# TASK DIRECTIONS:
Once the line with "(** An exception: its class and [str(e)]. *)" is found in the data, output it and each following line exactly, up to and including the line with "(** The model: [defaultdict(list)]", and nothing before or after.

Stored data:

(** * flipper: DNS record flipper (flipper.py)

    A shallow embedding of [flipper.py]: the configuration parser
    [parse_flip_config], the record locator [search_records], the flip
    executor [flip_record] and the control flow of [main], followed by the
    properties of the orchestration core.

    Conventions of the embedding.
    - Text is ASCII: a Python [str] is a [string], one character per byte.
    - A Python [dict] is an insertion-ordered association list ([Dict]).
    - The NS1 client is an interface ([Provider]); all the code knows of it
      are [searchZone], [loadRecord] and [update], each of which may raise.
    - Effects are threaded through a state-and-exception monad [M] over a
      [world]: the provider's state, the lines printed so far, the provider
      calls made so far, and the [defaultdict] bound to [flip_config]. *)

From Stdlib Require Import String Ascii List Bool Arith Lia.
Import ListNotations.
Local Open Scope list_scope.
Local Open Scope string_scope.
Local Open Scope nat_scope.

Set Implicit Arguments.

(* ================================================================== *)
(** ** Python string primitives *)

Module PyStr.

(** [str.isspace] on one ASCII character: TAB, LF, VT, FF, CR, the four
    separators 0x1c-0x1f and the space. *)
Definition is_space (c : ascii) : bool :=
  let n := nat_of_ascii c in
  ((9 <=? n) && (n <=? 13)) || ((28 <=? n) && (n <=? 32)).

(** [s.startswith(p)] *)
Definition startswith (s p : string) : bool := String.prefix p s.

(** [s.endswith(suf)]: some tail of [s] is [suf]. *)
Fixpoint endswith (s suf : string) : bool :=
  if String.eqb s suf then true
  else match s with
       | EmptyString => false
       | String _ s' => endswith s' suf
       end.

(** [s.lstrip()] *)
Fixpoint lstrip (s : string) : string :=
  match s with
  | EmptyString => EmptyString
  | String c s' => if is_space c then lstrip s' else s
  end.

(** [s.rstrip()] *)
Fixpoint rstrip (s : string) : string :=
  match s with
  | EmptyString => EmptyString
  | String c s' =>
      let r := rstrip s' in
      if is_space c && String.eqb r EmptyString then EmptyString
      else String c r
  end.

(** [s.strip()] *)
Definition strip (s : string) : string := rstrip (lstrip s).

(** [s[n:]] *)
Fixpoint drop (n : nat) (s : string) : string :=
  match n, s with
  | O, _ => s
  | S _, EmptyString => EmptyString
  | S k, String _ s' => drop k s'
  end.

(** [s[:-1]] *)
Fixpoint drop_last (s : string) : string :=
  match s with
  | EmptyString => EmptyString
  | String c s' =>
      match s' with
      | EmptyString => EmptyString
      | String _ _ => String c (drop_last s')
      end
  end.

(** [s[1:-1]] *)
Definition slice_1_m1 (s : string) : string := drop_last (drop 1 s).

(** [s.split()]: the maximal runs of non-whitespace characters. *)
Fixpoint split_ws (s : string) : list string :=
  match s with
  | EmptyString => []
  | String c s' =>
      if is_space c then split_ws s'
      else match s' with
           | EmptyString => [String c EmptyString]
           | String c' _ =>
               if is_space c' then String c EmptyString :: split_ws s'
               else match split_ws s' with
                    | h :: t => String c h :: t
                    | [] => [String c EmptyString]
                    end
           end
  end.

(** [s.split(sep)] for a non-empty [sep]: scan left to right, cut at every
    occurrence of [sep] and resume after it.  [skip] counts the characters
    of a separator just matched that are still to be passed over. *)
Fixpoint split_from (sep : string) (skip : nat) (s : string) : list string :=
  match s with
  | EmptyString => [EmptyString]
  | String c s' =>
      match skip with
      | S k => split_from sep k s'
      | O =>
          if String.prefix sep s
          then EmptyString :: split_from sep (String.length sep - 1) s'
          else match split_from sep 0 s' with
               | h :: t => String c h :: t
               | [] => [String c EmptyString]
               end
      end
  end.

Definition split (s sep : string) : list string := split_from sep 0 s.

(** [sep.join(l)] *)
Fixpoint join (sep : string) (l : list string) : string :=
  match l with
  | [] => EmptyString
  | [x] => x
  | x :: t => x ++ sep ++ join sep t
  end.

(** *** [repr] of strings, lists of strings and pairs of strings *)

Definition dquote : ascii := ascii_of_nat 34.

Fixpoint contains_char (c : ascii) (s : string) : bool :=
  match s with
  | EmptyString => false
  | String d s' => Ascii.eqb c d || contains_char c s'
  end.

Definition hex_digit (n : nat) : ascii :=
  if n <? 10 then ascii_of_nat (48 + n) else ascii_of_nat (87 + n).

Definition repr_char (quote c : ascii) : string :=
  let n := nat_of_ascii c in
  if Ascii.eqb c quote || Ascii.eqb c "\"%char
  then String "\" (String c EmptyString)
  else if n =? 9 then "\t"
  else if n =? 10 then "\n"
  else if n =? 13 then "\r"
  else if (n <? 32) || (n =? 127)
  then String "\" (String "x" (String (hex_digit (n / 16))
                                  (String (hex_digit (n mod 16)) EmptyString)))
  else String c EmptyString.

Fixpoint repr_body (quote : ascii) (s : string) : string :=
  match s with
  | EmptyString => EmptyString
  | String c s' => repr_char quote c ++ repr_body quote s'
  end.

(** [repr(s)]: single quotes unless [s] has a single quote and no double
    quote. *)
Definition repr (s : string) : string :=
  let quote : ascii :=
    if contains_char "'" s && negb (contains_char dquote s)
    then dquote else "'"%char in
  String quote (repr_body quote s ++ String quote EmptyString).

(** [repr] of a list of strings *)
Definition repr_list (l : list string) : string :=
  "[" ++ join ", " (map repr l) ++ "]".

(** [repr] of a pair of strings *)
Definition repr_pair (a b : string) : string :=
  "(" ++ repr a ++ ", " ++ repr b ++ ")".

End PyStr.

(* ================================================================== *)
(** ** Insertion-ordered dictionaries *)

Module Dict.
Section Dict.
Variables K V : Type.
Variable eqb : K -> K -> bool.

Definition t := list (K * V).

(** [d.get(k)] *)
Fixpoint get (k : K) (d : t) : option V :=
  match d with
  | [] => None
  | (k', v) :: d' => if eqb k k' then Some v else get k d'
  end.

(** [k in d] *)
Definition mem (k : K) (d : t) : bool :=
  match get k d with Some _ => true | None => false end.

(** [d[k] = v]: an existing key keeps its place, a new one goes last. *)
Fixpoint set (k : K) (v : V) (d : t) : t :=
  match d with
  | [] => [(k, v)]
  | (k', v') :: d' =>
      if eqb k k' then (k', v) :: d' else (k', v') :: set k v d'
  end.

Definition keys (d : t) : list K := map fst d.

End Dict.
End Dict.

(* ================================================================== *)
(** ** Exceptions *)

Inductive exn_kind :=
| ValueError | TypeError | KeyError | AttributeError | IndexError
| OSError | SystemExit | ProviderError.

(** An exception: its class and [str(e)]. *)
Record exn := Exn { exn_class : exn_kind; exn_str : string }.

Inductive result (A : Type) :=
| Ok (a : A)
| Raise (e : exn).
Arguments Ok {A} a.
Arguments Raise {A} e.

(** [a, b = l] when [l] does not have two elements. *)
Definition unpack_error (got : nat) : exn :=
  match got with
  | 0 => Exn ValueError "not enough values to unpack (expected 2, got 0)"
  | 1 => Exn ValueError "not enough values to unpack (expected 2, got 1)"
  | _ => Exn ValueError "too many values to unpack (expected 2)"
  end.

(* ================================================================== *)
(** ** The configuration model *)

(** A value stored in a record dictionary: the string of a
    [key: value] line, or the pair [(fqdn, record_type)]. *)
Inductive value :=
| VStr (s : string)
| VPair (a b : string).

(** One record declaration, the dictionary [current_record]. *)
Definition record := Dict.t string value.

(** The model: [defaultdict(list)] from application name (or [None]) to the
    list of its records. *)
Definition config := Dict.t (option string) (list record).

Definition option_string_eqb (a b : option string) : bool :=
  match a, b with
  | None, None => true
  | Some x, Some y => String.eqb x y
  | _, _ => false
  end.

Definition rec_get := Dict.get (V:=value) String.eqb.
Definition rec_mem := Dict.mem (V:=value) String.eqb.
Definition rec_set := Dict.set (V:=value) String.eqb.
Definition cfg_get := Dict.get (V:=list record) option_string_eqb.
Definition cfg_mem := Dict.mem (V:=list record) option_string_eqb.
Definition cfg_set := Dict.set (V:=list record) option_string_eqb.

(** [flip_config[k]] on the [defaultdict(list)]: a missing key is inserted
    with an empty list. *)
Definition dd_getitem (k : option string) (d : config)
  : list record * config :=
  match cfg_get k d with
  | Some v => (v, d)
  | None => ([], cfg_set k [] d)
  end.

(* ================================================================== *)
(** ** parse_flip_config *)

(** The local variables of [parse_flip_config]. *)
Record parser_state := ParserState {
  current_application : option string;
  current_record : record;
  flip_config : config
}.

Definition initial_state : parser_state :=
  ParserState None [] [].

(** The body of the loop [for line in file]. *)
Definition parse_line (st : parser_state) (raw : string)
  : result parser_state :=
  let line := PyStr.strip raw in
  (* Skip empty lines and lines starting with '#' *)
  if String.eqb line EmptyString || PyStr.startswith line "#" then Ok st
  (* Identify applications (lines starting with '[') *)
  else if PyStr.startswith line "[" && PyStr.endswith line "]" then
    Ok (ParserState (Some (PyStr.slice_1_m1 line))
                    (current_record st) (flip_config st))
  (* Parse FQDN and record type *)
  else if PyStr.startswith line "fqdn:" then
    match PyStr.split_ws (PyStr.drop 5 line) with
    | [fqdn; record_type] =>
        Ok (ParserState (current_application st)
              (rec_set "fqdn" (VPair fqdn record_type) (current_record st))
              (flip_config st))
    | l => Raise (unpack_error (List.length l))
    end
  (* Parse primary and secondary values *)
  else
    match PyStr.split line ": " with
    | [key; val] =>
        let rec' := rec_set key (VStr val) (current_record st) in
        (* the record is sealed as soon as it has a 'secondary' key *)
        if rec_mem "secondary" rec' then
          let (lst, cfg1) :=
            dd_getitem (current_application st) (flip_config st) in
          Ok (ParserState (current_application st) []
                (cfg_set (current_application st) (lst ++ [rec']) cfg1))
        else
          Ok (ParserState (current_application st) rec' (flip_config st))
    | l => Raise (unpack_error (List.length l))
    end.

(** The loop over the lines of the file. *)
Fixpoint parse_from (st : parser_state) (lines : list string)
  : result parser_state :=
  match lines with
  | [] => Ok st
  | l :: rest =>
      match parse_line st l with
      | Ok st' => parse_from st' rest
      | Raise e => Raise e
      end
  end.

(** [parse_flip_config] on the lines the open file yields. *)
Definition parse_lines (lines : list string) : result config :=
  match parse_from initial_state lines with
  | Ok st => Ok (flip_config st)
  | Raise e => Raise e
  end.

(** *** The lines of a text file *)

Definition LF : ascii := ascii_of_nat 10.
Definition CR : ascii := ascii_of_nat 13.
Definition nl : string := String LF EmptyString.

(** Universal newlines of text mode: CR LF and a lone CR are read as LF. *)
Fixpoint universal_newlines (s : string) : string :=
  match s with
  | EmptyString => EmptyString
  | String c s' =>
      if Ascii.eqb c CR then
        match s' with
        | String c' _ =>
            if Ascii.eqb c' LF then universal_newlines s'
            else String LF (universal_newlines s')
        | EmptyString => String LF EmptyString
        end
      else String c (universal_newlines s')
  end.

(** Iterating a file: each line with its terminator, the last one possibly
    without. *)
Fixpoint split_lines (s : string) : list string :=
  match s with
  | EmptyString => []
  | String c s' =>
      if Ascii.eqb c LF then String LF EmptyString :: split_lines s'
      else match split_lines s' with
           | h :: t => String c h :: t
           | [] => [String c EmptyString]
           end
  end.

Definition file_lines (text : string) : list string :=
  split_lines (universal_newlines text).

Definition parse_text (text : string) : result config :=
  parse_lines (file_lines text).

(* ================================================================== *)
(** ** The DNS provider *)

(** An answer dictionary, [{"answer": [...]}]. *)
Record answer_entry := Answer { answer : list string }.

(** One dictionary of the list [searchZone] returns, read with [.get]: any
    of the keys may be missing. *)
Record zone_result := ZoneResult {
  r_type : option string;
  r_domain : option string;
  r_zone : option string;
  r_answers : option (list answer_entry)
}.

(** The NS1 client, as far as the code uses it.  [repr_results] is the text
    Python prints for the raw response. *)
Class Provider := {
  provider_state : Type;
  handle : Type;
  searchZone : string -> provider_state ->
               result (list zone_result) * provider_state;
  loadRecord : string -> string -> option string -> provider_state ->
               result handle * provider_state;
  update : handle -> list answer_entry -> provider_state ->
           result unit * provider_state;
  repr_results : list zone_result -> string
}.

(** A tuple [(domain, zone, record_type, record_values)] of
    [search_records]. *)
Definition located := (string * option string * string * list string)%type.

# TASK SOLUTION:
(** An exception: its class and [str(e)]. *)
Record exn := Exn { exn_class : exn_kind; exn_str : string }.

Inductive result (A : Type) :=
| Ok (a : A)
| Raise (e : exn).
Arguments Ok {A} a.
Arguments Raise {A} e.

(** [a, b = l] when [l] does not have two elements. *)
Definition unpack_error (got : nat) : exn :=
  match got with
  | 0 => Exn ValueError "not enough values to unpack (expected 2, got 0)"
  | 1 => Exn ValueError "not enough values to unpack (expected 2, got 1)"
  | _ => Exn ValueError "too many values to unpack (expected 2)"
  end.

(* ================================================================== *)
(** ** The configuration model *)

(** A value stored in a record dictionary: the string of a
    [key: value] line, or the pair [(fqdn, record_type)]. *)
Inductive value :=
| VStr (s : string)
| VPair (a b : string).

(** One record declaration, the dictionary [current_record]. *)
Definition record := Dict.t string value.

(** The model: [defaultdict(list)] from application name (or [None]) to the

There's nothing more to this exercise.